Statistical Genomics - Research

 

Gene expression array denoising

Gene expression arrays represent a formidable tool, as they allow investigation of thousand of genes at the same time. However, in order to exploit at best their potential, one has to be able to deal successfully with the statistical issue involved in their analysis. We have suggested a de-noising approach based on thresholding. Using a Bayesian hierarchical model and an approach to multiple comparison that is inspired by the False Discovery Rate, we denoise the signal coming from multiple array experiments with the specific goal of identifying the genes that are up-regulated or down-regulated in a given condition. Our model is flexible and can be used for clustering. This project is partially founded by NSF and NASA.

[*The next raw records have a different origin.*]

Lemma full_contract n : Forall (api_contract any_text) (take n full_calls).
Proof. apply Forall_take. exact (calls_contract (cluster full_workload) full_run). Qed.

(** The first child write of the run, of the ServiceAccount. *)
Definition write_at : nat := Eval vm_compute in
  default 0%nat (first_index (λ c, is_child_write (call_event c)) full_calls).

Lemma full_issued n :
  (n <? length full_calls)%nat = true → issues full_run (take n full_calls) (nth_event full_calls n).
Proof. exact (issued (cluster full_workload) full_run n). Qed.

Lemma Reconcile_admits_before_writing_witness :
  ∃ w, Call (EGetWorkload ns "sample") (inr w) ∈ take write_at full_calls ∧ tenant_checked w (take write_at full_calls).
Proof.
  destruct (Reconcile_admits_before_writing reconciler ns "sample" (take write_at full_calls) (nth_event full_calls write_at)
    (reconciler_well_built _) (full_contract _)) as (w & Hin & _ & Ht & _).
  - apply full_issued. vm_compute. reflexivity.
  - vm_compute. reflexivity.
  - exists w. split; assumption.
Defined.

Lemma Reconcile_stays_in_scope_witness : watchesNamespace reconciler ns = true.
Proof.
  destruct (Reconcile_stays_in_scope reconciler ns "sample" (take write_at full_calls) (nth_event full_calls write_at)
    (reconciler_well_built _) (full_contract _)) as [Hw _].
  - apply full_issued. vm_compute. reflexivity.
  - exact Hw.
Defined.

Lemma Reconcile_never_panics_witness : ¬ issues full_run full_calls EPanic.
Proof.
  apply (Reconcile_never_panics reconciler ns "sample" full_calls (reconciler_well_built _)).
  apply calls_contract.
Defined.

Lemma Reconcile_outcomes_witness :
  ∃ result, returns full_run full_calls (result, None) ∧ RequeueAfter result = (15 * Second)%Z ∧
    RequeueAfter result ∈ [0; 2 * Second; 15 * Second; Minute]%Z.
Proof.
  assert (∃ s', run handler (cluster full_workload) full_run = Some (s', ({| RequeueAfter := 15 * Second |}, None)))
    as [s' Hs] by (vm_compute; eexists; reflexivity).
  apply run_returns in Hs. exists {| RequeueAfter := 15 * Second |}. split; [exact Hs|]. split; [reflexivity|].
  exact (Reconcile_outcomes reconciler ns "sample" full_calls _ None (reconciler_well_built _) (calls_contract _ _) Hs).
Defined.

Lemma Reconcile_idle_witness : returns (Reconcile reconciler "elsewhere" "sample") [] (no_requeue, None).
Proof.
  destruct (Reconcile_idle reconciler "elsewhere" "sample") as [Hr _]; [discriminate|].
  apply Hr. vm_compute. reflexivity.
Defined.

Sabatti, C., S. Karsten, and D. Geschwind (2002) "Thresholding rules for recovering a sparse signal from microarray experiments," Mathematical Biosciences 176: 17-34. Preprint

Erickson, S. and C. Sabatti (2005) "Empirical Bayes estimation of a sparse vector of gene expression," Statistical Applications in Genetics and Molecular Biology, 4 :22.

Genomic scale identification of promoter binding sites

One of the best understood mechanism of transcription regulation is the action of regulatory proteins, that binding on the up-stream region of a gene act either as promoters of suppressors. We have developed a stochastic dictionary model to identify the position of known binding sites on a genomewide scale. We use this information to improve the clustering of array experiments and to reconstruct the regulatory network. Our model organism for these investigations has been E. Coli.
This project is in cooperation with the laboratories of Professor Lange and Liao. It is partially funded by NSF and NASA.

Sabatti, C. and K. Lange (2002) "Genomewide motif identification using a dictionary model," IEEE Proceedings 90: 1803-1810. Preprint

Sabatti, C., L. Rohlin, K. Lange, and J. Liao (2005) "Vocabulon: a dictionary model approach for reconstruction and localization of transcription factor binding sites," Bioinformatics 21: 922-931. Preprint

Gene regulation networks

To recover the dynamic behavior of regulatory proteins and their pathway of influence on cell behavior, we combine sequence analysis with results of gene expression array experiments. We develop a sparse hidden component model to link transcription factors activity to gene expression. We use the Vocabulon algorithm to search for binding sites of regulatory proteins in the genome and inform our prior distribution on network structure.
This project is in cooperation with the laboratories of professor Liao and Roychowdhury and with Gareth James. It is partially funded by NSF and NASA.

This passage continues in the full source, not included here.